In Reformed theology, baptism is a sacrament signifying the baptized person's union with Christ, or becoming part of Christ and being treated as if they had done everything Christ had. Sacraments, along with preaching of God's word, are means of grace through which God offers Christ to people. Sacraments are believed to have their effect through the Holy Spirit, but these effects are only believed to accrue to those who have faith in Christ.

Baptism is the sacrament of initiation into the visible church, or body of people who publicly claim faith in Christ. Baptism also signifies regeneration and remission of sin. Reformed Christians believe that the children of church members should be baptized. Because baptism is believed to be beneficial only to those who have faith in Christ, infants are baptized on the basis of the promise of faith which will come to fruition later in life.

== History ==

===Background===
Christian baptismal theology prior to the Reformation taught that sacraments, including baptism, are means or instruments through which God communicates grace to people. The sacrament was considered valid regardless of who administered it. Not everyone who received a sacrament, however, received the grace signified by the sacrament. Some medieval theologians spoke of an obstacle of mortal sin which blocks the grace of the sacrament, while others insisted that the recipient be positively open and responding in faith to the sacrament in order to receive any benefit. Baptism was believed to be used by the Holy Spirit to transform the believer, and offered the benefits of remission of sins, regeneration, and the indwelling of the Holy Spirit. The sacrament of penance was believed to be necessary for forgiveness for sins committed after baptism.

During the Reformation, Martin Luther rejected many of the Catholic Church's seven sacraments, but retained baptism and the Lord's Supper. He saw many practices of the medieval church as abuses of power intended to require work in order to merit forgiveness for sin after baptism rather than faith alone. Luther attached the promise of salvation to baptism, and taught that life after baptism should be spent in recollection of it and the dying to sin it signified.

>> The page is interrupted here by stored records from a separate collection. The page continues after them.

(* ===== verification/RplRoutes.v ===== *)
(** * Route computation of the root

    lichen-rpl/src/routing.rs, the pure part of [DaoManager]: sequence
    comparison, cycle detection over the parent map, assembly of source routes
    and the rebuilding of the routing table. *)

From S2P Require Import Prelude RplMessage RplTable.

Module RplRoutes.
Import RplMessage RplTable.

(** ** Path sequences *)

Definition LOLLIPOP_CIRCULAR_BIT : Z := 128.
Definition LOLLIPOP_SEQUENCE_WINDOW : Z := 16.

Definition seq_is_newer (new_seq old_seq : Z) : bool :=
  match new_seq <? LOLLIPOP_CIRCULAR_BIT, old_seq <? LOLLIPOP_CIRCULAR_BIT with
  | true, true | false, false =>
      let diff := Z.land (wrap8 (new_seq - old_seq)) 127 in
      (1 <=? diff) && (diff <=? LOLLIPOP_SEQUENCE_WINDOW)
  | true, false => 256 + new_seq - old_seq <=? LOLLIPOP_SEQUENCE_WINDOW
  | false, true => LOLLIPOP_SEQUENCE_WINDOW <? 256 + old_seq - new_seq
  end.

Definition increment_lollipop (sequence : Z) : Z :=
  if (sequence =? 127) || (sequence =? 255) then 0 else sequence + 1.

(** ** Candidates *)

Definition PATH_CONTROL_SIZE : Z := 7.

Record DaoCandidate := { dc_parent : bytes; dc_control : Z; dc_lifetime : Z }.
#[export] Instance DaoCandidate_eq_dec : EqDecision DaoCandidate.
Proof. solve_decision. Defined.

Abbreviation ParentMap := (gmap bytes (list bytes)).
Abbreviation CandidateMap := (gmap bytes (list DaoCandidate)).

Definition is_canonical_link_local (a : bytes) : bool :=
  (nth 0 a 0 =? 254) && (nth 1 a 0 =? 128) && forallb (fun b => b =? 0) (slice 2 8 a).

(** The position of the most preferred subfield in use. *)
Definition path_control_rank (path_control : Z) : option Z :=
  let active_mask := wrap8 (Z.shiftl 255 (7 - PATH_CONTROL_SIZE)) in
  let masked := Z.land path_control active_mask in
  let used shift := negb (Z.land masked (Z.shiftl 3 shift) =? 0) in
  if used 6 then Some 0 else if used 4 then Some 1 else if used 2 then Some 2
  else if used 0 then Some 3 else None.

(** ** Cycle detection *)

Definition Search : Type := option (bool * gset bytes * gset bytes).

(** The loop over the parents of a node, which stops at the first cycle. *)
Fixpoint walk_parents (go : bytes -> gset bytes -> gset bytes -> Search) (parents : list bytes)
    (visited stack : gset bytes) : Search :=
  match parents with
  | [] => Some (false, visited, stack)
  | parent :: rest =>
      match go parent visited stack with
      | Some (false, visited, stack) => walk_parents go rest visited stack
      | r => r
      end
  end.

(** The depth-first search; [None] when [fuel] runs out. *)
Fixpoint has_cycle_from (m : ParentMap) (fuel : nat) (node : bytes) (visited stack : gset bytes) :
    Search :=
  match fuel with
  | O => None
  | S fuel =>
      if bool_decide (node ∈ stack) then Some (true, visited, stack)
      else if bool_decide (node ∈ visited) then Some (false, visited, stack)
      else
        let visited := {[node]} ∪ visited in
        let stack := {[node]} ∪ stack in
        match walk_parents (has_cycle_from m fuel) (default [] (m !! node)) visited stack with
        | Some (false, visited, stack) => Some (false, visited, stack ∖ {[node]})
        | r => r
        end
  end.

Fixpoint cycle_in_keys (m : ParentMap) (fuel : nat) (keys : list bytes) (visited stack : gset bytes) :
    option bool :=
  match keys with
  | [] => Some false
  | node :: keys =>
      match has_cycle_from m fuel node visited stack with
      | Some (true, _, _) => Some true
      | Some (false, visited, stack) => cycle_in_keys m fuel keys visited stack
      | None => None
      end
  end.

Definition contains_cycle `{HashIter} (m : ParentMap) : option bool :=
  cycle_in_keys m (size m + 2) (fst <$> hash_iter m) ∅ ∅.

(** ** Path assembly *)

Fixpoint list_cmp {A} (cmp : A -> A -> comparison) (a b : list A) : comparison :=
  match a, b with
  | [], [] => Eq
  | [], _ => Lt
  | _, [] => Gt
  | x :: a, y :: b => match cmp x y with Eq => list_cmp cmp a b | c => c end
  end.
Definition chain_cmp : list bytes -> list bytes -> comparison := list_cmp (list_cmp Z.compare).
Definition choice_cmp (x y : Z * list bytes) : comparison :=
  match Z.compare (fst x) (fst y) with Eq => chain_cmp (snd x) (snd y) | c => c end.

(** [Iterator::min_by]: the first of the equally minimal elements. *)
Definition min_by {A} (cmp : A -> A -> comparison) (l : list A) : option A :=
  match l with
  | [] => None
  | x :: rest => Some (foldl (fun m y => match cmp m y with Gt => y | _ => m end) x rest)
  end.

Section assembly.
Context `{HashIter}.
Variables (root : bytes) (parent_map : ParentMap) (candidate_map : CandidateMap).

Definition names_root (node : bytes) : bool :=
  bool_decide (node = root)
  || (is_canonical_link_local node && bool_decide (drop 8 node = drop 8 root)).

===Reformation and Reformed orthodoxy===
Huldrych Zwingli, the earliest theologian considered part of the Reformed tradition, was vigorously opposed to worship practices he believed to be based on tradition rather than the Bible. Nevertheless, he disagreed with Anabaptists, who refused to baptize their children on scriptural grounds. Through his arguments with Anabaptists, Zwingli arrived at the position that baptism was a sign of the covenant between God and his people, but that it did not convey grace to the baptized. He saw baptism as essentially identical to the circumcision of Israelites in the Old Testament in this respect, and used this idea in polemics against Anabaptists. Zwingli's emphasis on baptism as a pledge or oath was to prove unique in the Reformed tradition. Heinrich Bullinger, Zwingli's successor, continued the teaching of the continuity of God's covenants and circumcision with baptism. Bullinger also emphasized that baptism indicates duties to the baptized in response to God's grace.

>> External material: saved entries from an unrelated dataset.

Fixpoint sender_scan (updates : list DaoUpdate) (origin root sender_iid : bytes) (found_origin : bool) :
    bool :=
  match updates with
  | [] => found_origin
  | u :: updates =>
      if negb (bool_decide (u.(target) = origin)) then sender_scan updates origin root sender_iid found_origin
      else if is_link_local_prefix origin && negb (parent_authorized origin root sender_iid u.(parent))
      then false
      else sender_scan updates origin root sender_iid true
  end.
Definition sender_is_authorized (updates : list DaoUpdate) (origin root sender_iid : bytes) : bool :=
  sender_scan updates origin root sender_iid false.

(** ** The manager's state *)

Record Freshness := {
  fr_sequence : Z;
  active_until : option Z;
  retain_until : option Z;
  updated_at : Z
}.

Definition freshness_new (sequence : Z) (active : option Z) (updated : Z) : Freshness :=
  {| fr_sequence := sequence; active_until := active;
     retain_until :=
       (fun deadline => saturating_add u64_max deadline FRESHNESS_TOMBSTONE_RETENTION_SECONDS) <$> active;
     updated_at := updated |}.
Definition is_reclaimable (f : Freshness) (now : Z) : bool :=
  match f.(retain_until) with Some deadline => deadline <=? now | None => false end.

Record DaoTiming := { now_seconds : Z; lifetime_unit_seconds : Z; max_deadline_seconds : Z }.
Record DaoStateLimits := {
  max_targets : nat;
  max_candidates_per_target : nat;
  max_candidates : nat
}.
Definition PRODUCTION : DaoStateLimits :=
  {| max_targets := MAX_PATH_SEQUENCES; max_candidates_per_target := MAX_PARENT_EDGES;
     max_candidates := MAX_PARENT_EDGES |}.
(** C10: updating a two-slot value is atomic, whatever the storage does.  The
    update returns (the [expect]s cannot fail); when it succeeds the handle was
    the current one and reopening, now or after a power loss, yields the new
    payload with the next generation; when it fails, whatever the error,
    reopening yields the old value; only the slot that does not hold the current
    value is ever written, and if that write is torn after all, leaving anything
    that is not a record in it, reopening still yields the old value. *)
Theorem update_redundant_crash_safe s keys magic current payload record g i old n :
  keys.1 <> keys.2 -> length magic = 4%nat -> bytes_ok magic -> bytes_ok payload ->
  Z.of_nat (length payload) <= u32_max -> (24 + length payload <= length record)%nat ->
  (24 + length payload <= n)%nat -> slots_fit keys n (nv_contents s) ->
  store_ok (nv_contents s) -> current_value magic keys (nv_contents s) = Some (g, i, old) ->
  exists s' r, update_redundant s keys magic current payload record = Some (s', r) /\
    match r with
    | Ok v => generation current = g /\ slot current = i /\ generation v = g + 1 /\
        opens_as keys magic n s' (g + 1) (slot v) payload
    | Err _ => opens_as keys magic n s' g i old
    end /\
    (forall key, key <> other_key keys i -> nv_contents s' !! key = nv_contents s !! key) /\
    forall s'' torn, (length torn <= n)%nat -> parse_slot torn magic = None ->
      nv_contents s'' = <[other_key keys i := torn]> (nv_contents s) ->
      opens_as keys magic n s'' g i old.
Proof.
  intros Hk Hm Hmb Hpb Hl Hrec Hn Hfit Hok Hcur.
  destruct (update_redundant_spec s keys magic current payload record) as (s' & r & Hu & Hr); [done.. |].
  exists s', r. split; [done |]. pose proof (current_value_slot _ _ _ _ _ _ Hcur) as Hi.
  assert (Hfit' : forall d, (length d <= n)%nat -> slots_fit keys n (<[other_key keys i := d]> (nv_contents s))).
  { intros d Hd d' [H | H]; apply lookup_insert_Some in H as [[_ <-] | [_ H]]; auto; apply Hfit; auto. }
  split_and!.
  - destruct r as [v | e].
    + destruct Hr as ([o Ho] & Hv & Hc & Hcur'). rewrite Hcur in Ho. injection Ho as -> -> ->.
      rewrite Hv in *. simpl in *. do 3 (split; [done |]). apply current_opens_as; [done |].
      rewrite Hc. apply Hfit'. by rewrite length_slot_bytes.
    + destruct Hr as [Hc _]. apply current_opens_as; by rewrite Hc.
  - intros key Hne. destruct r as [v | e]; [| by destruct Hr as [-> _]].
    destruct Hr as ([o Ho] & _ & -> & _). rewrite Hcur in Ho. injection Ho as -> -> _.
    by apply lookup_insert_ne.
  - intros s'' torn Ht Hp Hc. apply current_opens_as; rewrite Hc; [| by apply Hfit'].
    assert (slot_value magic (<[other_key keys i := torn]> (nv_contents s)) (other_key keys i) = None) as Hnew.
    { unfold slot_value. rewrite lookup_insert_eq. exact Hp. }
    assert (forall key, key <> other_key keys i ->
      slot_value magic (<[other_key keys i := torn]> (nv_contents s)) key = slot_value magic (nv_contents s) key) as Hold.
    { intros key Hne. unfold slot_value. by rewrite lookup_insert_ne. }
    unfold current_value in *.
    destruct i as [|[|]]; [| | lia]; simpl in *; rewrite Hnew, Hold by done;
      destruct (slot_value magic (nv_contents s) keys.1), (slot_value magic (nv_contents s) keys.2);
      try destruct (_ <? _); simplify_eq; done.
Qed.

End ops.
End Redundant.

(** ** Identity, counters and peer keys *)
Module Identity.

Definition IDENTITY_SEED : string := "id.seed".
Definition EPOCH : string := "id.epoch".
Definition SEQNUM : string := "id.seq".
Definition PEER_COUNT : string := "peers.n".
Definition MAX_PEERS : nat := 16.

(** [heapless::String<16>]: [None] is the [expect] on a key that does not
    fit. *)
Definition peer_key (index : nat) : option string :=
  let k := ("peer." +:+ pretty index)%string in
  if (String.length k <=? 16)%nat then Some k else None.

Section ops.
Context {S SE : Type} `{!NonVolatile S SE}.
Implicit Types s : S.

Definition load_seed s : S * result SE (option bytes) :=
  match nv_read s IDENTITY_SEED (replicate 32 0) with
  | (s, Err e) => (s, Err e)
  | (s, Ok (None, _)) => (s, Ok None)
  | (s, Ok (Some n, buf)) => (s, Ok (if (n =? 32)%nat then Some buf else None))
  end.
Definition save_seed s (seed : bytes) : S * result SE unit := nv_write s IDENTITY_SEED seed.

Definition load_epoch s : S * result SE (option Z) :=
  match nv_read s EPOCH [0] with
  | (s, Err e) => (s, Err e)
  | (s, Ok (None, _)) => (s, Ok None)
  | (s, Ok (Some n, buf)) => (s, Ok (if (n =? 1)%nat then Some (nth 0 buf 0) else None))
  end.
Definition save_epoch s (epoch : Z) : S * result SE unit := nv_write s EPOCH [epoch].

Definition load_seqnum s : S * result SE (option Z) :=
  match nv_read s SEQNUM [0; 0] with
  | (s, Err e) => (s, Err e)
  | (s, Ok (None, _)) => (s, Ok None)
  | (s, Ok (Some n, buf)) => (s, Ok (if (n =? 2)%nat then Some (from_be buf) else None))
  end.
Definition save_seqnum s (seqnum : Z) : S * result SE unit := nv_write s SEQNUM (to_be 2 seqnum).

Definition load_peer_count s : S * result SE nat :=
  match nv_read s PEER_COUNT [0] with
  | (s, Err e) => (s, Err e)
  | (s, Ok (None, _)) => (s, Ok 0%nat)
  | (s, Ok (Some n, buf)) => (s, Ok (if (n =? 1)%nat then Z.to_nat (nth 0 buf 0) else 0%nat))
  end.

Definition load_peer s (index : nat) : option (S * result SE (option bytes)) :=
  if (MAX_PEERS <=? index)%nat then Some (s, Ok None)
  else
    key ← peer_key index;
    Some (match nv_read s key (replicate 32 0) with
          | (s, Err e) => (s, Err e)
          | (s, Ok (None, _)) => (s, Ok None)
          | (s, Ok (Some n, buf)) => (s, Ok (if (n =? 32)%nat then Some buf else None))
          end).

Fixpoint write_peers s (i : nat) (peers : list bytes) : option (S * result SE unit) :=
  match peers with
  | [] => Some (s, Ok tt)
  | pubkey :: peers =>
      key ← peer_key i;
      match nv_write s key pubkey with
      | (s, Err e) => Some (s, Err e)
      | (s, Ok _) => write_peers s (i + 1) peers
      end
  end.

Definition save_peers s (peers : list bytes) : option (S * result SE unit) :=
  let count := (length peers `min` MAX_PEERS)%nat in
  '(s, r) ← write_peers s 0 (take count peers);
  match r with
  | Err e => Some (s, Err e)
  | Ok _ => Some (nv_write s PEER_COUNT [wrap8 (Z.of_nat count)])
  end.

(** *** Reading back *)

(** A read into an [n]-byte buffer of a key that holds [n] bytes. *)
Lemma read_exact s key d n s' o buf :
  nv_contents s !! key = Some d -> length d = n ->
  nv_read s key (replicate n 0) = (s', Ok (o, buf)) -> o = Some n /\ buf = d.
Proof.
  intros Hd Hn E. pose proof (nv_read_len _ _ _ _ _ _ E) as Hl. rewrite length_replicate in Hl.
  destruct o as [n'|].
  - apply nv_read_some in E as (d' & Hd' & Ht & Hfit & _). rewrite length_replicate in *.
    replace d' with d in * by congruence. rewrite Hn, Nat.min_id in Ht.
    rewrite !take_ge in Ht by lia. split; [| done]. rewrite Hfit by lia. by rewrite Hn.
  - apply nv_read_none in E. congruence.
Qed.

(** What a load returns when the storage does not fail. *)
Definition loads {A} (r : S * result SE A) (x : A) : Prop :=
  match r.2 with Ok y => y = x | Err _ => True end.

(** What is saved is what is loaded, across a reboot: after a successful
    save, loading from any store with the same contents returns the saved seed,
    epoch or sequence number (or the storage's own failure). *)
Lemma identity_roundtrip s s' s2 seed epoch seqnum :
  nv_contents s2 = nv_contents s' ->
  (length seed = 32%nat -> save_seed s seed = (s', Ok tt) -> loads (load_seed s2) (Some seed)) /\
  (save_epoch s epoch = (s', Ok tt) -> loads (load_epoch s2) (Some epoch)) /\
  (is_u16 seqnum -> save_seqnum s seqnum = (s', Ok tt) -> loads (load_seqnum s2) (Some seqnum)).
Proof.
  intros Hc. unfold save_seed, save_epoch, save_seqnum, loads, load_seed, load_epoch, load_seqnum.
  repeat split.
  - intros Hl Hw%nv_write_ok. assert (nv_contents s2 !! IDENTITY_SEED = Some seed) as Hlk
      by (rewrite Hc, Hw; apply lookup_insert_eq).
    destruct (nv_read s2 _ _) as [? [[o buf] | e]] eqn:E; [| done].
    by destruct (read_exact _ _ _ _ _ _ _ Hlk Hl E) as [-> ->].
  - intros Hw%nv_write_ok. assert (nv_contents s2 !! EPOCH = Some [epoch]) as Hlk
      by (rewrite Hc, Hw; apply lookup_insert_eq).
    destruct (nv_read s2 _ _) as [? [[o buf] | e]] eqn:E; [| done].
    by destruct (read_exact _ _ _ 1 _ _ _ Hlk eq_refl E) as [-> ->].
  - intros Hu Hw%nv_write_ok. assert (nv_contents s2 !! SEQNUM = Some (to_be 2 seqnum)) as Hlk
      by (rewrite Hc, Hw; apply lookup_insert_eq).
    destruct (nv_read s2 _ _) as [? [[o buf] | e]] eqn:E; [| done].
    destruct (read_exact _ _ _ 2 _ _ _ Hlk eq_refl E) as [-> ->]. simpl.
    f_equal. by apply from_be_to_be_u16.
Qed.

(** *** The peer table *)

Lemma peer_key_some i : (i < MAX_PEERS)%nat ->
  exists k, peer_key i = Some k /\ k <> PEER_COUNT /\
    forall j, (j < MAX_PEERS)%nat -> peer_key j = Some k -> j = i.
Proof.
  intros Hi.
  assert (forallb (fun i => match peer_key i with
     | None => false
     | Some k => negb (bool_decide (k = PEER_COUNT)) &&
         forallb (fun j => implb (bool_decide (peer_key j = Some k)) (j =? i)%nat) (seq 0 MAX_PEERS)
     end) (seq 0 MAX_PEERS) = true) as H by (vm_compute; reflexivity).
  rewrite forallb_forall in H. specialize (H i). rewrite in_seq in H. specialize (H ltac:(lia)).
  destruct (peer_key i) as [k|]; [| done]. apply andb_true_iff in H as [H1 H2].
  exists k. split; [done |]. split; [by apply negb_true_iff, bool_decide_eq_false_1 in H1 |].
  intros j Hj Ej. rewrite forallb_forall in H2. specialize (H2 j). rewrite in_seq in H2.
  specialize (H2 ltac:(lia)). rewrite bool_decide_eq_true_2 in H2 by done. simpl in H2. by bool_to_prop.
Qed.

John Calvin was influenced by Martin Luther's idea of baptism as God's promises to the baptized person attached to the outward sign of washing with water. Calvin maintained Zwingli's idea of baptism as a public pledge, but insisted that it was secondary to baptism's meaning as a sign of God's promise to forgive sin. He maintained that sacraments were effective instruments in bringing about the promises they represent, however he also maintained that the promises could be refused by the baptized, and would have no effect in that case. Calvin carefully distinguished between the outward sign of the washing of water with the promises that baptism signifies while maintaining that they were inseparable. Calvin's baptismal theology is very similar to that of Luther. It differs in the way Calvin subordinated sacraments to the preaching of the word of God. While Luther placed preaching and sacraments on the same level, Calvin saw sacraments as confirmation which is added to the preaching of the word of God.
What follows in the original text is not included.